Researcher restores Florida's endangered cigar orchids

Researcher restores Florida’s endangered cigar orchids
Hong Liu (left) and her students Haydee Borerror (center) and Jason Downing (right) collect data in the Fakahatchee Strand Preserve State Park.

Hong Liu is on a mission to restore Florida's endangered cigar orchid population.

The conservation ecologist and professor in the Department of Earth and Environment is part of a national restoration team working to resupply genetic diversity to the cigar orchid population in Fakahatchee Strand Preserve State Park, a forested swamp spanning 20 miles along Florida's west coast.

"Orchids are one of the most beautiful elements of our biodiversity," Liu said. "Some you see for sale at markets and flower shops were nourished artificially in nurseries, but others are collected directly from the wild. Many are over-harvested and become endangered in nature. They need our help to have viable populations in the wild."

Started by the Atlanta Botanical Garden in 2006, botanists grow cigar orchids in a controlled setting in Atlanta, bring the young orchids to the Fakahatchee , and, finally, strap them on to cypress and pop ash trees in order for them to root and reproduce. Liu's lab is tasked with implementing experiments to determine the optimal conditions for the orchids' survival and growth. Her lab is also conducting population viability analysis to ensure the orchids are being restored at a rate that will sustain a healthy population for the next dew decades.

Haydee Borerro '13, an environmental studies graduate student, has worked alongside Liu in Fakahatchee for more than a year. She has been involved with out-planting juvenile orchids and data logging to track their success. On her first day at Fakahatchee with the research team, Borerro spotted a new flowering cigar orchid individual in an area that is known to have less than 30 individuals of flowering size. The research team named the area Haydee's Prarie in her honor.

"The benefits of having a new flowering orchid include bringing more diversity of genes into the overall pool for the restoration. Finding it is a very big deal for the orchid ," Borerro said. "This year we were able to collect pollinia from the individual and cross pollinate it in the hopes it will become a mother and produce a fruit that can be used to grow new babies of a different lineage for the future out-plants."

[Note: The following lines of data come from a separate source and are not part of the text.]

Lemma derives_frame u v α β : derives rules α β → derives rules (u ++ α ++ v) (u ++ β ++ v).
Proof.
  induction 1 as [|α β γ Hs _ IH]; [done|]. etrans; [|exact IH]. by apply rtc_once, step_app.
Qed.

(** A tree shows that its root derives its tokens. *)
Lemma tree_derives n : tree n → derives rules [node_type n] (fst <$> leaves n).
Proof.
  intros H. induction H using tree_mut with
    (P0 := λ ns _, derives rules (node_type <$> ns) (fst <$> flat_map leaves ns)); cbn.
  - done.
  - etrans; [|exact IHtree]. apply rtc_once. rewrite e0.
    pose proof (step_rule rules [] r [] e) as Hs. by rewrite /= app_nil_r in Hs.
  - done.
  - rewrite fmap_app. etrans.
    + apply (derives_frame [] (node_type <$> ns) [node_type n]). exact IHtree.
    + cbn. pose proof (derives_frame (fst <$> leaves n) [] _ _ IHtree0) as Hf.
      by rewrite !app_nil_r in Hf.
Qed.
End trees.

(** ** The input *)

(** [toks] are the tokens [Lexer::Get] returns in turn. *)
Inductive lexed (lexer : Reader.t) : list Token → Reader.t → Prop :=
  | lexed_nil : lexed lexer [] lexer
  | lexed_snoc toks lexer' tok lexer'' :
      lexed lexer toks lexer' → Lexer.Get lexer' = Ok (tok, lexer'') →
      lexed lexer (toks ++ [tok]) lexer''.

Definition entry_of (t : Token) : string * list ascii := (RemapTokenTypeToString t, value t).

Lemma tokens_lexed lexer toks lexer' tok lexer'' n ts r :
  lexed lexer toks lexer' → Forall (λ t, tok_type t ≠ TokenType.EOF_TOKEN) toks →
  Lexer.Get lexer' = Ok (tok, lexer'') → tok_type tok = TokenType.EOF_TOKEN →
  Lexer.tokens n lexer = Ok (ts, r) → ts = toks ++ [tok].
Proof.
  intros Hl Hall Hg Heof.
  assert (∀ m ts1 r1, Lexer.tokens m lexer' = Ok (ts1, r1) → ts1 = [tok]) as Hlast.
  { intros [|m] ts1 r1; [done|]. cbn. rewrite (st_bind_run _ _ _ _ _ Hg) /= decide_True //. by intros [= <- _]. }
  assert (∀ n ts r, Lexer.tokens n lexer = Ok (ts, r) →
    ∃ m ts1 r1, Lexer.tokens m lexer' = Ok (ts1, r1) ∧ ts = toks ++ ts1) as Hsplit.
  { clear -Hl Hall. induction Hl as [|toks l1 t l2 Hl IH Hg]; intros n ts r Hn; [by exists n, ts, r|].
    apply Forall_app in Hall as [Hall Ht]. inversion_clear Ht as [|? ? Hne _].
    destruct (IH Hall _ _ _ Hn) as ([|m] & ts1 & r1 & Hm & ->); [done|].
    cbn in Hm. rewrite (st_bind_run _ _ _ _ _ Hg) /= decide_False // in Hm.
    apply st_bind_Ok in Hm as (ts2 & r2 & Hm & [= <- <-]).
    exists m, ts2, r2. by rewrite -app_assoc. }
  intros Hn. destruct (Hsplit _ _ _ Hn) as (m & ts1 & r1 & Hm & ->). by rewrite (Hlast _ _ _ Hm).
Qed.

(** Only the end of the input is named ["EOF"]. *)
Lemma got_eof pre rest t tok rest' :
  got pre rest t tok rest' → RemapTokenTypeToString tok = "EOF" →
  tok_type tok = TokenType.EOF_TOKEN.
Proof.
  intros Hg Hr. pose proof (got_token _ _ _ _ _ Hg) as Ht. case_decide as He; [done|].
  destruct Ht as [_ Hlex]. destruct tok as [ty v p n e]. cbn in *.
  rewrite (remap_lexeme _ _ _ _ p n Hlex) in Hr. exfalso. clear Hg He.
  assert (v = chars "EOF") as Hv.
  { unfold terminal_of in Hr.
    destruct ty; try done; rewrite -(String.list_ascii_of_string_of_list_ascii v) Hr //. }
  clear -Hlex Hv Hr. remember rest' as rest eqn:E. clear E. destruct Hlex; try done.
  - rewrite Hv in Hr. by vm_compute in Hr.
  - apply (f_equal String.string_of_list_ascii) in Hv.
    rewrite !String.string_of_list_ascii_of_string in Hv. subst s.
    apply list_elem_of_In in H. by repeat destruct H as [[=]|H].
  - apply (f_equal String.string_of_list_ascii) in Hv.
    rewrite !String.string_of_list_ascii_of_string in Hv. subst s.
    apply list_elem_of_In in H. by repeat destruct H as [[=]|H].
Qed.

(** ** The stacks *)

(** What the parser needs of a grammar, beyond [wf]: the reserved names are
    not used as ordinary symbols. *)
Definition reserved_ok (rules : Rules) : bool :=
  forallb (λ r, bool_decide (lhs r ≠ "_S_PRIME_")) (tail rules)
  && forallb (λ r, bool_decide (("EOF" ∉ rhs r) ∧ ("EPSILON" ∉ rhs r) ∧ "_S_PRIME_" ∉ rhs r)) rules.

Section parser.
Variable b : RulesBuilder.t.
Hypothesis Hwf : wf b.
Hypothesis Hreserved : reserved_ok (RulesBuilder.m_rules b) = true.
Variables (follows : SymbolSets) (tb : TableBuilder.t).

Abbreviation rules := (RulesBuilder.m_rules b).
Abbreviation nonTerms := (RulesBuilder.m_nonTerms b).
Abbreviation states := (TableBuilder.m_states tb).
Abbreviation tables :=
  (MkTables rules (TableBuilder.m_actionTable tb) (TableBuilder.m_gotoTable tb)).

The restoration project is midway through completion. Six hundred and fifty orchids have been transplanted and planted. An additional 350 were planted this month. The orchids are being monitored for survival, growth, reproductive attempts, and diseases or insect infestation. The efforts have been successful thus far, with orchid survival rate ranging from 50-85 percent. The long-term restoration project will continue to carry our supplemental outplants to maximize the population's .

"It will likely take a plant 10 years from seed to a reproductive adult plant, under the best field conditions," Liu said. "So we need to follow the fate of these outplants for a long time to come, so that we can have high quality data to inform us how and when we have achieved our goal of having a viable population in the Fakahatchee."

The cigar orchid, also known as cowhorn orchid or bee-swarm orchid, is North America's largest and showiest native orchid. Once abundant in the Everglades and the Big Cypress Swamp, it is now listed as an endangered species by the state of Florida due to excessive collecting and logging activities spanning more than seven decades. More native orchid species grow in Fakahatchee Strand Preserve State Park than in any other place in the North American continent.